It is imperative that victims’ needs are brought to the centre of any decisions about trial, and that, within the context of complementarity with Uganda’s own efforts (such as an International Crimes Division of the High Court, a Transitional Justice Policy, and everyday repair work by communities), processes of accountability include unambiguous commitments to comprehensive reparations. Short of this, the ICC will infinitely be accused of imposing justice by discounting the plurality of global accountability mechanisms, and disrupting judicial sovereignty around the world.
In December 2003, the situation in northern Uganda, involving a brutal conflict between the government and the Lord’s Resistance Army (LRA), was referred to the ICC. Shortly after, the Refugee Law Project (RLP), which had conducted extensive research in the region, cautioned the ICC about the futility of such a referral, and implored the Court either to investigate all sides to the conflict or to drop the case altogether.
A “peace versus justice” narrative then emerged, pitting both Ugandan and international Civil Society Organisations (CSOs) against themselves, as though the divide represented competing priorities.
Then as now, the ICC was aroused by the precedent-setting nature of the situation before it, and the profile-raising opportunities presented. Uganda’s referral was the first before the Court. But it was also partial in that it sought to investigate only one actor in the “situation”.
A request for trial in absentia will be another first and equally one-sided enterprise. It does not explain how victims who are not witnesses will benefit from such an adversarial trial process, and is silent on reparations.
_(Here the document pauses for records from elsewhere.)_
Lemma drain_loop_spec fuel : forall now t acc,
  heap_indexed (expHeap t) (elems t) -> heap_ordered (expHeap t) (elems t) ->
  (length (expHeap t) <= fuel)%nat ->
  exists t' popped,
    drain_loop fuel now t acc = Ok (t', acc ++ popped)
    /\ drain_post now t t' popped.
Proof.
  induction fuel as [|fuel IH]; intros now t acc Hidx Hord Hfuel.
  - destruct t as [it h m cb st]. simpl in *.
    destruct h as [|p0 rest]; [|simpl in Hfuel; lia].
    exists (mkTimedMap it [] m cb st), []. simpl. rewrite app_nil_r.
    split; [done|]. by apply drain_post_nil.
  - destruct t as [it h m cb st]. simpl in Hidx, Hord, Hfuel.
    destruct h as [|p0 rest] eqn:Hh.
    { exists (mkTimedMap it [] m cb st), []. simpl. rewrite app_nil_r.
      split; [done|]. by apply drain_post_nil. }
    destruct (Hidx 0%nat p0 eq_refl) as (e0 & He0 & _).
    cbn [drain_loop expHeap elems]. rewrite (deref_Ok _ _ _ He0). simpl.
    case_bool_decide as Hdue.
    + destruct (Pop_spec (p0 :: rest) m p0 rest Hidx Hord eq_refl)
        as (h' & m' & Hpop & Hidx' & Hord' & Hs & Hf & Hperm & Hnotin).
      rewrite Hpop. simpl.
      destruct (same_data_lookup _ _ _ _ Hs He0) as (e & He & HKey & _ & HExp).
      rewrite (deref_Ok _ _ _ He). simpl.
      destruct (IH now (mkTimedMap (delete (Key e) it) h' m' cb (expired_incr st))
                  (acc ++ [p0])) as (t' & popped & Hdl & Hidx2 & Hord2
        & Hs2 & Hf2 & Hperm2 & Hdue2 & Hlate2 & Hsorted2 & Hgone2 & Hsub2 & Hkeep2
        & Hstats2 & Hcb2); [done|done|..].
      { simpl. apply Permutation_length in Hperm. simpl in *. lia. }
      simpl in *.
      exists t', (p0 :: popped). rewrite Hdl, <- app_assoc. simpl.
      split; [done|]. unfold drain_post. simpl.
      split; [done|]. split; [done|].
      split; [by eapply same_data_trans|].
      split.
      { intros q Hq. rewrite Hf2, Hf; [done..|].
        intros Hq'. apply Hq. rewrite Hperm. by right. }
      split; [by rewrite Hperm, Hperm2|].
      split.
      { constructor.
        - unfold expiry. by rewrite He0.
        - eapply Forall_impl; [exact Hdue2|]. intros q. simpl.
          by rewrite (same_data_expiry _ _ _ Hs). }
      split.
      { eapply Forall_impl; [exact Hlate2|]. intros q. simpl.
        by rewrite (same_data_expiry _ _ _ Hs). }
      split.
      { split; [|by eapply expiry_sorted_same_data].
        apply Forall_forall. intros q Hq.
        eapply (heap_ordered_min (p0 :: rest)); [done..|].
        rewrite Hperm. right. rewrite Hperm2. apply elem_of_app. by left. }
      split.
      { intros q eq [->|Hq]%elem_of_cons Heq.
        - simplify_eq. destruct (items t' !! Key e0) as [q|] eqn:Hq; [|done].
          apply Hsub2 in Hq. rewrite HKey in Hq. by rewrite lookup_delete_eq in Hq.
        - destruct (same_data_lookup _ _ _ _ Hs Heq) as (eq' & Heq' & HKey' & _).
          rewrite <- HKey'. by eapply Hgone2. }
      split.
      { intros key q Hq. apply Hsub2 in Hq.
    by apply lookup_delete_Some in Hq as [_ Hq]. }
      split.
      { intros key Hkey. rewrite Hkeep2.
        - rewrite lookup_delete_ne; [done|]. rewrite HKey.
          eapply Hkey; [by left|done].
        - intros q eq Hq Heq.
          destruct (same_data_lookup _ _ _ _ (same_data_sym _ _ Hs) Heq)
            as (eq' & Heq' & HKey' & _).
          rewrite <- HKey'. eapply Hkey; [by right|done]. }
      split; [|done].
      rewrite Hstats2. simpl. by rewrite Nat.iter_swap.
    + exists (mkTimedMap it (p0 :: rest) m cb st), []. simpl. rewrite app_nil_r.
      split; [done|]. apply drain_post_nil; [done..|]. simpl.
      apply Forall_forall. intros q Hq.
      pose proof (heap_ordered_min _ _ _ _ _ Hord eq_refl Hq) as Hle.
      unfold expiry in Hle at 1. rewrite He0 in Hle. simpl in Hle. lia.
Qed.
End drain.
(** * Schema checks of the NHTSA ODI complaint analytics pipeline

    A shallow embedding of [src/data/schema_checks.py]: the schema document
    parser, the schema catalog and matcher, the four field validators and the
    report builder, followed by the properties established about them.

    Conventions of the embedding.
    - Text is a [string] of 8-bit characters: schema documents are decoded as
      latin-1, where every byte is one character.  Character-level routines
      work on [list ascii] and are lifted with [on_chars].
    - Python [dict]s keep insertion order, and the matcher's tie-break depends
      on it, so dictionaries are association lists with unique keys
      ([Dict]).
    - Code that can raise returns a [result]; [try]/[except] is a match on it.
    - A pandas column is a [Series]: a dtype flag and the cells as
      [astype("string")] renders them ([None] for a missing value). *)

From Stdlib Require Import String Ascii List Bool Arith NArith ZArith QArith Qabs Qround.
From Stdlib Require Import DecimalString Lia Sorted Permutation.
Import ListNotations.

Local Open Scope string_scope.
Local Open Scope list_scope.
Local Open Scope bool_scope.
Local Open Scope nat_scope.

(* ------------------------------------------------------------------------- *)
(** ** Characters and text *)
(* ------------------------------------------------------------------------- *)

Definition chars (s : string) : list ascii := list_ascii_of_string s.
Definition text_of (l : list ascii) : string := string_of_list_ascii l.
Definition on_chars (f : list ascii -> list ascii) (s : string) : string :=
  text_of (f (chars s)).

Definition code (c : ascii) : nat := nat_of_ascii c.

Definition in_range (lo hi : nat) (c : ascii) : bool :=
  (lo <=? code c) && (code c <=? hi).

(** [str.isspace] and the regular-expression class [\s], restricted to the
    8-bit range: TAB..CR, FS..US, SPACE, NEL and NBSP. *)
Definition isspace (c : ascii) : bool :=
  in_range 9 13 c || in_range 28 32 c || (code c =? 133) || (code c =? 160).

(** The class [\d]; the only decimal digits below 256 are [0-9]. *)
Definition isdigit (c : ascii) : bool := in_range 48 57 c.
Definition is_upper (c : ascii) : bool := in_range 65 90 c.
Definition is_lower (c : ascii) : bool := in_range 97 122 c.

(** Latin-1 capitals other than the multiplication sign, and their small
    forms other than the division sign. *)
Definition is_upper_latin1 (c : ascii) : bool :=
  in_range 192 222 c && negb (code c =? 215).
Definition is_lower_latin1 (c : ascii) : bool :=
  in_range 224 254 c && negb (code c =? 247).

(** [str.lower] on one character. *)
Definition lower_char (c : ascii) : ascii :=
  if is_upper c || is_upper_latin1 c then ascii_of_nat (code c + 32) else c.

(** [str.upper] on one character.  The three small letters of latin-1 whose
    capital lies outside the 8-bit range (sharp s, micro sign, y with
    diaeresis) are left as they are. *)
Definition upper_char (c : ascii) : ascii :=
  if is_lower c || is_lower_latin1 c then ascii_of_nat (code c - 32) else c.

Definition lower (s : string) : string := on_chars (map lower_char) s.
Definition upper (s : string) : string := on_chars (map upper_char) s.

Fixpoint dropwhile {A} (p : A -> bool) (l : list A) : list A :=
  match l with
  | [] => []
  | x :: r => if p x then dropwhile p r else l
  end.

Fixpoint takewhile {A} (p : A -> bool) (l : list A) : list A :=
  match l with
  | [] => []
  | x :: r => if p x then x :: takewhile p r else []
  end.

(** Removes the longest suffix whose elements all satisfy [p]. *)
Fixpoint rdropwhile {A} (p : A -> bool) (l : list A) : list A :=
  match l with
  | [] => []
  | x :: r =>
      match rdropwhile p r with
      | [] => if p x then [] else [x]
      | r' => x :: r'
      end
  end.

Definition strip_by (p : ascii -> bool) (l : list ascii) : list ascii :=
  rdropwhile p (dropwhile p l).

(** [str.strip()] *)
Definition strip (s : string) : string := on_chars (strip_by isspace) s.

Definition is_underscore (c : ascii) : bool := code c =? 95.

(** [str.strip("_")] *)
Definition strip_underscores (l : list ascii) : list ascii :=
  strip_by is_underscore l.

Definition underscore : ascii := "_"%char.

(* ------------------------------------------------------------------------- *)
(** ** Generic helpers *)
(* ------------------------------------------------------------------------- *)

(** The class [[a-z0-9]]. *)
Definition is_slug_char (c : ascii) : bool := is_lower c || isdigit c.

(** [re.sub] of the pattern "[^a-z0-9]+" by "_": every maximal run of characters
    outside [[a-z0-9]] becomes one underscore.  [in_run] tells that the
    previous character already belonged to the run being replaced. *)
Fixpoint sub_non_slug (in_run : bool) (l : list ascii) : list ascii :=
  match l with
  | [] => []
  | c :: r =>
      if is_slug_char c then c :: sub_non_slug false r
      else if in_run then sub_non_slug true r
      else underscore :: sub_non_slug true r
  end.

(** The value of [text.strip("_")] in [_normalize_identifier], before the
    [or "column"] fallback. *)
Definition slug_chars (value : string) : list ascii :=
  strip_underscores (sub_non_slug false (chars (lower (strip value)))).

(** [_normalize_identifier(value)], on [str(value)]. *)
Definition _normalize_identifier (value : string) : string :=
  match slug_chars value with
  | [] => "column"
  | l => text_of l
  end.

(** The [in] operator on text: [needle] occurs in [hay] as a substring. *)
Fixpoint starts_with (needle hay : list ascii) : bool :=
  match needle, hay with
  | [], _ => true
  | _ :: _, [] => false
  | a :: n', b :: h' => Ascii.eqb a b && starts_with n' h'
  end.

Fixpoint occurs_in (needle hay : list ascii) : bool :=
  starts_with needle hay ||
  match hay with
  | [] => false
  | _ :: h' => occurs_in needle h'
  end.

Definition contains (needle hay : string) : bool :=
  occurs_in (chars needle) (chars hay).

(** Membership of a name in a list or set of names. *)
Definition mem (x : string) (l : list string) : bool :=
  existsb (String.eqb x) l.

(** [sorted(values, key=...)]: a stable sort.  An element is placed before
    the first element of the sorted tail that is not smaller, so equal
    elements keep the order they had. *)
Fixpoint insert_sorted {A} (le : A -> A -> bool) (x : A) (l : list A) : list A :=
  match l with
  | [] => [x]
  | y :: r => if le x y then x :: l else y :: insert_sorted le x r
  end.

Definition sorted {A} (le : A -> A -> bool) (l : list A) : list A :=
  fold_right (insert_sorted le) [] l.

(** [set(values)]: the distinct values.  Only membership and size of a set
    are ever observed, apart from [sorted(...)] of it. *)
Definition set_of (l : list string) : list string := nodup string_dec l.

(** [sorted(set(values))] *)
Definition sorted_set (l : list string) : list string :=
  sorted String.leb (set_of l).

(** [sep.join(values)] *)
Definition join (sep : string) (l : list string) : string := String.concat sep l.

(** [values[:n]] *)
Definition take {A} (n : nat) (l : list A) : list A := firstn n l.
(** * The ATA/IDE disk driver of the Q40 boot ROM (q40/ide.c, q40hw.c)

    A shallow embedding of the polling PIO driver: the wait state machine
    [gogoboot_disk_wait], the sector transfer routines, the chunked
    multi-sector orchestrator [gogoboot_disk_readwrite], the IDENTIFY name
    decoder [gogoboot_disk_read_name] and the probe
    [gogoboot_disk_table_init], together with the tick timer of q40hw.c.

    Hardware is modelled the way a recording mock register bank would see
    it: every register access is appended to a trace, and the values the
    hardware returns are drawn from input streams (the [device]).  *)

From Stdlib Require Import ZArith List Lia Bool String.
From stdpp Require Import base list.
Import ListNotations.

Local Open Scope Z_scope.

(** ** Constants of q40/ide.c *)

Definition NUM_CONTROLLERS : Z := 1.
Definition controller_base_io_addr : list Z := [0x1f0].

Definition IDE_STATUS_BUSY         : Z := 0x80.
Definition IDE_STATUS_READY        : Z := 0x40.
Definition IDE_STATUS_DEVFAULT     : Z := 0x20.
Definition IDE_STATUS_SEEKCOMPLETE : Z := 0x10.
Definition IDE_STATUS_DATAREQUEST  : Z := 0x08.
Definition IDE_STATUS_CORRECTED    : Z := 0x04.
Definition IDE_STATUS_INDEX        : Z := 0x02.
Definition IDE_STATUS_ERROR        : Z := 0x01.

Definition IDE_CMD_READ_SECTOR  : Z := 0x20.
Definition IDE_CMD_WRITE_SECTOR : Z := 0x30.
Definition IDE_CMD_FLUSH_CACHE  : Z := 0xE7.
Definition IDE_CMD_IDENTIFY     : Z := 0xEC.
Definition IDE_CMD_SET_FEATURES : Z := 0xEF.

Definition ATA_REG_DATA    : Z := 0x00.
Definition ATA_REG_ERR     : Z := 0x01.
Definition ATA_REG_NSECT   : Z := 0x02.
Definition ATA_REG_LBAL    : Z := 0x03.
Definition ATA_REG_LBAM    : Z := 0x04.
Definition ATA_REG_LBAH    : Z := 0x05.
Definition ATA_REG_DEVICE  : Z := 0x06.
Definition ATA_REG_STATUS  : Z := 0x07.
Definition ATA_REG_FEATURE : Z := ATA_REG_ERR.
Definition ATA_REG_CMD     : Z := ATA_REG_STATUS.

Definition ATA_ID_PROD         : Z := 2 * 27.
Definition ATA_ID_PROD_LEN     : Z := 40.
Definition ATA_ID_LBA_CAPACITY : Z := 2 * 60.

(** ** Data model *)

(** [disk_controller_t]: the base port and one register handle per ATA
    register.  A handle is the ISA port number of the register. *)
Record disk_controller_t := mk_controller {
  base_io       : Z;
  ctl_reg       : Z;
  altstatus_reg : Z;
  error_reg     : Z;
  feature_reg   : Z;
  nsect_reg     : Z;
  lbal_reg      : Z;
  lbam_reg      : Z;
  lbah_reg      : Z;
  device_reg    : Z;
  status_reg    : Z;
  command_reg   : Z;
  data_reg      : Z
}.

(** [disk_t]: one registry entry.  The controller is referenced by pointer in
    the C code; controllers are written once, before any entry is made, so
    the entry holds the controller's value.  The FatFs work area is opaque to
    the driver and is left out. *)
Record disk_t := mk_disk {
  disk_ctrl          : disk_controller_t;
  disk_disk          : Z;
  disk_sectors       : Z;
  disk_fat_fs_status : Z
}.

Inductive printf_arg :=
| ArgInt (z : Z)
| ArgStr (s : list Z).

(** What a recording register bank observes, in program order. *)
Inductive event :=
| In8    (port v : Z)
| Out8   (port v : Z)
| In16   (port v : Z)
| Out16  (port v : Z)
| Printf (fmt : string) (args : list printf_arg)
| DelayMs (ms : Z)
| FMount (slot : Z) (path : list Z).

(** The values the hardware hands back: the k-th read of the status
    register, of the alternate status register, of the data port, and of the
    interrupt-driven [timer_ticks] counter. *)
Record device := mk_device {
  status_in    : nat -> Z;
  altstatus_in : nat -> Z;
  data_in      : nat -> Z;
  ticks_in     : nat -> Z
}.

(** Mutable state: how far each input stream has been consumed, the trace,
    and the globals of ide.c. *)
Record world := mk_world {
  status_reads    : nat;
  altstatus_reads : nat;
  data_reads      : nat;
  tick_reads      : nat;
  trace           : list event;
  disk_controller : list disk_controller_t;
  disk_table      : list disk_t;
  disk_table_used : Z;
  gogoboot_disk_init_done : bool
}.

Definition emit (e : event) (w : world) : world :=
  mk_world (status_reads w) (altstatus_reads w) (data_reads w) (tick_reads w)
           (trace w ++ [e]) (disk_controller w) (disk_table w)
           (disk_table_used w) (gogoboot_disk_init_done w).

Definition printf (fmt : string) (args : list printf_arg) (w : world) : world :=
  emit (Printf fmt args) w.

Definition out8 (port v : Z) (w : world) : world :=
  emit (Out8 port (v mod 256)) w.

Definition out16 (port v : Z) (w : world) : world :=
  emit (Out16 port (v mod 65536)) w.

(** The memory as q40_measure_ram_size sees it: the longword that each
    storage cell holds, and the global [ram_size]. *)
Record ram_world := mk_ram {
  ram_cells : Z -> Z;
  ram_size  : Z
}.

(** The board behind q40_measure_ram_size.  MAX_RAM_SIZE and RAM_UNIT_SIZE
    are macros of q40hw.h, which is not part of the sources: they are
    parameters.  So is the bus: [ram_cell a] is the storage cell that answers
    at the address [a], if any (two addresses with the same cell mirror each
    other), and [ram_float a] is what a read finds at an address where
    nothing answers. *)
Record board := mk_board {
  MAX_RAM_SIZE  : Z;
  RAM_UNIT_SIZE : Z;
  ram_cell      : Z -> option Z;
  ram_float     : Z -> Z
}.

(** The timekeeper chip behind q40hw.c.  Q40_RTC_NVRAM(offset) and
    Q40_RTC_REGISTER(n) are macros of q40hw.h, which is not part of the
    sources, as is Q40_RTC_NVRAM_SIZE: the addresses of the byte locations of
    the chip and the size of its NVRAM are parameters.  [rtc_in k] is the
    byte that the chip delivers at its read [k], whatever the address. *)
Record timekeeper := mk_timekeeper {
  Q40_RTC_NVRAM      : Z -> Z;
  Q40_RTC_REGISTER   : Z -> Z;
  Q40_RTC_NVRAM_SIZE : Z;
  rtc_in             : nat -> Z
}.

(** The accesses to the chip so far. *)
Record rtc_world := mk_rtc {
  rtc_reads : nat;
  rtc_trace : list event
}.

(** [q40_rtc_data_t] is declared in q40hw.h; it has the seven fields that
    q40hw.c moves to and from the registers 1 to 7. *)
Record q40_rtc_data_t := mk_rtc_data {
  second  : Z;
  minute  : Z;
  hour    : Z;
  weekday : Z;
  day     : Z;
  month   : Z;
  year    : Z
}.

(** ** Buffers

    A buffer is a list of bytes, indexed from the pointer the C code holds.
    Accesses outside the buffer are undefined in C; here a load outside
    yields 0 and a store outside is dropped. *)

Definition byte_at (buf : list Z) (i : Z) : Z :=
  if i <? 0 then 0 else default 0 (buf !! Z.to_nat i).
(** * torch/_inductor/cxx_builder/cxx_builder.py

    A shallow embedding of the C++/CUDA build-option composer and of the
    command runner of [cxx_builder.py], with the properties of its
    specification stated over the embedding.

    Conventions.
    - A Python [str] is a Rocq [string]; text is held as its UTF-8 bytes.
    - The seven option lists are class attributes of [BuildOptionsBase]; they
      are one object shared by every instance of every option class.  They are
      modelled as one [Store] threaded through the constructors.
    - Everything the module reads from its surroundings (platform, global
      configuration, environment variables, helpers of other modules, the
      file system at composition time) is a field of [Env].
    - Code that can raise runs in the monad [M], which keeps the state that
      was reached when the exception left the function. *)

From Stdlib Require Import String Ascii List Bool ZArith Lia.
Import ListNotations.
Open Scope list_scope.
Open Scope string_scope.

(* ===================================================================== *)
(** ** Python string operations used by the module *)
(* ===================================================================== *)

Module Py.

(** [s.startswith(p)] *)
Fixpoint startswith (p s : string) : bool :=
  match p, s with
  | EmptyString, _ => true
  | String a p', String b s' => Ascii.eqb a b && startswith p' s'
  | String _ _, EmptyString => false
  end.
Lemma MustNewConstMetric_lease v :
  prometheus.MustNewConstMetric lease prometheus.GaugeValue v [] = inl (gauge lease v).
Proof. reflexivity. Qed.

Lemma Collect_failure w e leases err :
  GetLeases w e = (leases, Some err) ->
  Collect w e = mkCollected [gauge up 0] [err] None.
Proof.
  intros H. unfold Collect. rewrite H, MustNewConstMetric_up. reflexivity.
Qed.

Lemma Collect_success w e leases :
  GetLeases w e = (leases, None) ->
  Collect w e = mkCollected [gauge up 1; gauge lease (len leases)] [] None.
Proof.
  intros H. unfold Collect.
  rewrite H, MustNewConstMetric_up, MustNewConstMetric_lease. reflexivity.
Qed.

(** [Collect] never panics. *)
Lemma Collect_no_panic w e : panicked (Collect w e) = None.
Proof.
  destruct (GetLeases w e) as [leases [err|]] eqn:H.
  - now rewrite (Collect_failure _ _ _ _ H).
  - now rewrite (Collect_success _ _ _ H).
Qed.

(** ** [GetLeases] step by step *)

Lemma GetLeases_responds w e res :
  responds w e res ->
  GetLeases w e =
    if negb (StatusCode res =? StatusOK)%Z then
      (None, Some (fmt.Errorf_d_s (StatusCode res) (Status res)))
    else
      match Body res with
      | (_, Some err) => (None, Some err)
      | (b, None) =>
          match Unmarshal store_leases b None with
          | (_, Some err) => (None, Some err)
          | (leases, None) => (leases, None)
          end
      end.
Proof.
  intros (leaseURL & Hu & Hg). unfold GetLeases. rewrite Hu, Hg.
  destruct (negb _); [reflexivity|].
  destruct (Body res) as [b [err|]]; [reflexivity|].
  destruct (Unmarshal store_leases b None) as [leases [err|]]; reflexivity.
Qed.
Curiously, public and civil society response to the ICC announcement has been muted in Uganda.
Whilst a trial in absentia will propel both Mr Kony and the ICC back into the spotlight, very few people in Uganda and internationally might be asking what happens to the nearly 2000 victims who participated in prior ICC investigations, and those who have been suffering silently.
Some of these victims, for example, abducted children and children born when their mothers were in captivity have since become adults. They are forging new identities and livelihoods and assuming responsibilities in households and at different levels of their communities.
The same survivors remain deeply disturbed and traumatised. Many of them will carry wounds of unrecognised belonging into generations. Indeed, many of those who qualified have died before receiving either symbolic or material reparations. This owes to the fact that reparations are in this case linked to the success of trials. This begs the question: who ultimately profits from such a trial and its associated publicity?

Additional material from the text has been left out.